MATERIAL PROVIDED ->

--- START ---

Lemma synthetic_ok pending running slots seed :
  1 <= slots <= u32_max → Z.of_nat (running + pending) <= u32_max →
  ∃ w, synthetic pending running slots seed = Done w ∧ workload_ok pending running w.
Proof.
  intros Hs Hn. unfold synthetic.
  destruct (from_uniform_wf slots (MkResources SLOT_CPU SLOT_MEM 4)) as [Hi Hw]; [lia|unfold SLOT_CPU, SLOT_MEM; res_crush|].
  destruct (fold_steps (place_running slots) place_inv (seq 0 running) 0 (SplitMix64_new seed)
    (Arena_new, from_uniform slots (MkResources SLOT_CPU SLOT_MEM 4), [])) as (r1 & [[jobs inv] rj] & -> & Hp & Hi1 & Hw1 & Hr1).
  { intros k r s a Hk Hs0. rewrite length_seq in Hk. apply place_running_step; [done|lia|done]. }
  { split; [apply placed_new|]. by split_and!. }
  rewrite length_seq in Hp. cbn [exec_bind fst snd Nat.add] in *.
  destruct (fold_steps place_pending (fun k acc => pend_inv (running + k) k rj acc) (seq 0 pending) 0 r1 (jobs, []))
    as (r2 & [jobs2 adm] & -> & Hp2 & Hl & Hnd & Ha & Hr2).
  { intros k r s a Hk Hs0. rewrite length_seq in Hk. rewrite Nat.add_succ_r. apply place_pending_step; [lia|done]. }
  { rewrite Nat.add_0_r. split; [done|]. split; [done|]. split; [constructor|]. split; [by intros x ?%elem_of_nil|done]. }
  rewrite length_seq in *. eexists. split; [done|]. by split.
Qed.

(** ** Admission and the measured cycle *)

(** [dn] of the admitted jobs are submitted. *)
Record admitting (w : Workload) (dn : list JobId) (s : Scheduler) (jobs : Arena Job) : Prop := {
  ad_sched : Sched_inv s jobs;
  ad_like : arena_rel job_like (wl_jobs w) jobs;
  ad_state : ∀ x, job_state jobs x = if decide (x ∈ dn) then Some JobState.Ready else job_state (wl_jobs w) x;
  ad_tracked : ∀ x, tracked (sc_deps s) x → x ∈ dn;
}.

Lemma enroll_step w k dn s jobs x :
  placed k (wl_jobs w) → admitting w dn s jobs → job_state (wl_jobs w) x = Some JobState.Submitted → x ∉ dn →
  ∃ s' jobs', enroll (s, jobs) x = Done (s', jobs') ∧ admitting w (dn ++ [x]) s' jobs'.
Proof.
  intros Hp [H1 H2 H3 H4] Hx Hdn. unfold job_state in Hx. destruct (Arena_get (wl_jobs w) x) as [j0|] eqn:Hj0; [|done].
  destruct (pl_jobs _ _ Hp x j0 Hj0) as (_ & Hd & Ha & _). destruct (arena_rel_Some_l _ _ _ _ _ H2 Hj0) as (j & Hj & Hl).
  destruct (job_like_fields _ _ Hl) as (Ea & _ & _ & _ & Ed & _).
  assert (state j = JobState.Submitted) as Hs.
  { specialize (H3 x). unfold job_state in H3. rewrite Hj, decide_False in H3 by done. rewrite Hj0 in H3. cbn in H3, Hx. congruence. }
  assert (¬ tracked (sc_deps s) x) as Hnt by (by intros ?%H4).
  destruct (submit_spec s jobs x j 0 bench_config H1 Hj Hs Hnt) as (s' & jobs' & r & E & Hs' & Hc).
  assert (check_submit x j jobs = Ok Readiness.Ready) as Ec.
  { unfold check_submit, classify. rewrite Ea, Ed, Hd. destruct (Z.leb_spec MAX_ACCOUNTS (account j0)); [lia|done]. }
  rewrite Ec in Hc. destruct Hc as [-> ->]. unfold enroll. cbn [fst snd]. rewrite E. cbn [exec_bind expect_ok].
  eexists _, _. split; [done|]. destruct (submit_frame _ _ _ _ _ _ _ _ E) as [Hlike _]. split; [done|by etrans| |].
  - intros y. rewrite (job_state_set _ _ _ _ _ Hj), H3. destruct (decide (x = y)) as [<-|Hne].
    + rewrite decide_True by set_solver. done.
    + destruct (decide (y ∈ dn)); [rewrite decide_True by set_solver; done|rewrite decide_False by set_solver; done].
  - intros y Hy. apply elem_of_app. rewrite list_elem_of_singleton.
    destruct (submit_tracked _ _ _ _ _ _ _ _ _ y (si_deps _ _ H1) Hj Hs (proj2 (jo_jobs _ (si_jobs _ _ H1) _ _ Hj)) Hnt E Hy)
      as [?|[?|Hy']]; [left; auto|by right|]. rewrite Ed, Hd in Hy'. by apply elem_of_nil in Hy'.
Qed.

Lemma enroll_rest w k todo dn s jobs :
  placed k (wl_jobs w) → admitting w dn s jobs → (∀ x, x ∈ todo → job_state (wl_jobs w) x = Some JobState.Submitted) →
  NoDup (dn ++ todo) → ∃ s' jobs', exec_fold enroll (s, jobs) todo = Done (s', jobs') ∧ admitting w (dn ++ todo) s' jobs'.
Proof.
  intros Hp. revert dn s jobs. induction todo as [|x todo IH]; intros dn s jobs Ha Hs Hnd; cbn [exec_fold].
  { rewrite app_nil_r. eauto. }
  destruct (enroll_step w k dn s jobs x Hp Ha) as (s1 & jobs1 & -> & Ha1).
  { apply Hs. by left. } { apply NoDup_app in Hnd as (_ & Hnd & _). intros Hx. apply (Hnd x Hx). by left. }
  cbn [exec_bind]. destruct (IH (dn ++ [x]) s1 jobs1 Ha1) as (s2 & jobs2 & E & Ha2).
  { intros y Hy. apply Hs. by right. } { by rewrite <-app_assoc. }
  exists s2, jobs2. split; [done|]. by rewrite <-app_assoc in Ha2.
Qed.

(** The benchmark of the whole cycle.  For any sizes that fit the arena, any
    positive number of slots and any seed, the workload is generated without a
    panic, its cluster is not overcommitted, every pending job is accepted as
    [Ready] and every running one is in the arena; the cycle that is then measured
    returns, at any time, and starts no job that is not one of the pending. *)
Theorem measured_cycle_runs pending running slots seed now :
  1 <= slots <= u32_max → Z.of_nat (running + pending) <= u32_max → is_u64 now →
  ∃ w s jobs r, synthetic pending running slots seed = Done w ∧ workload_ok pending running w ∧
    enroll_all w = Done (s, jobs) ∧ (∀ x, job_state jobs x = Some JobState.Ready ↔ x ∈ wl_admitted w) ∧
    run_cycle s jobs (wl_inventory w) (wl_running w) now bench_config [] = Done r ∧
    ∀ d, d ∈ cy_decisions r → dd_job d ∈ wl_admitted w.
Proof.
  intros Hs Hn Hnow. destruct (synthetic_ok pending running slots seed Hs Hn) as (w & E & Hw).
  pose proof Hw as [Hp [Hi Hwc] Hr [Hl Hnd] Hwt].
  assert (∀ x st, job_state (wl_jobs w) x = Some st → st = JobState.Running ∨ st = JobState.Submitted) as Hst.
  { intros x st. unfold job_state. destruct (Arena_get (wl_jobs w) x) as [j|] eqn:Hj; [|done]. intros [= <-]. by apply (pl_jobs _ _ Hp x j Hj). }
  destruct (enroll_rest w _ (wl_admitted w) [] (Scheduler_with_slots (Z.of_nat (length (Arena.slots (wl_jobs w))))) (wl_jobs w) Hp)
    as (s & jobs & Ea & Ha); [|done|done|].
  { split; [apply Scheduler_fresh_inv; [by eapply placed_ok|]|reflexivity| |].
    - intros x st Hx%Hst. by destruct Hx as [-> | ->].
    - intros x. case_decide as Hx; [by apply elem_of_nil in Hx|done].
    - intros x Hx. by destruct (tracker_empty (Z.of_nat (length (Arena.slots (wl_jobs w))))) as (_ & _ & Ht); destruct (Ht x). }
  assert (∀ x, job_state jobs x = Some JobState.Ready ↔ x ∈ wl_admitted w) as Hready.
  { intros x. rewrite (ad_state _ _ _ _ Ha). cbn [app]. case_decide; [done|]. split; [|done]. intros [? | ?]%Hst; done. }
  assert (running_ok (wl_running w)) as Hrun.
  { eapply Forall_impl; [exact Hr|]. intros x (j & Hj & _ & <-). destruct (pl_jobs _ _ Hp _ _ Hj) as ((_ & _ & Hq & _) & _).
    by apply Resources_wf_nonneg. }
  destruct (si_ready _ _ (ad_sched _ _ _ _ Ha)) as [es Hes].
  destruct (run_cycle_spec s jobs es (wl_inventory w) (wl_running w) now bench_config [] (ad_sched _ _ _ _ Ha) Hes
    (within_inventory_ok _ _ Hi Hwc) Hrun Hnow) as (r & packed & back & fs & cs & Er & Hpost & _); [done|].
  exists w, s, jobs, r. split_and!; try done. intros d. rewrite (cp_decisions _ _ _ _ _ _ Hpost). intros Hd%(cp_ready _ _ _ _ _ _ Hpost).
  by apply Hready.
Qed.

--- END ---

PROBLEM TO WORK ON -> From the listing above, output exactly the run of lines that starts with the line containing "eapply placed_ok|]|reflexivity| |]." and ends with the line containing "- intros x.".

WRITTEN SOLUTION ->
  { split; [apply Scheduler_fresh_inv; [by eapply placed_ok|]|reflexivity| |].
    - intros x st Hx%Hst. by destruct Hx as [-> | ->].
    - intros x. case_decide as Hx; [by apply elem_of_nil in Hx|done].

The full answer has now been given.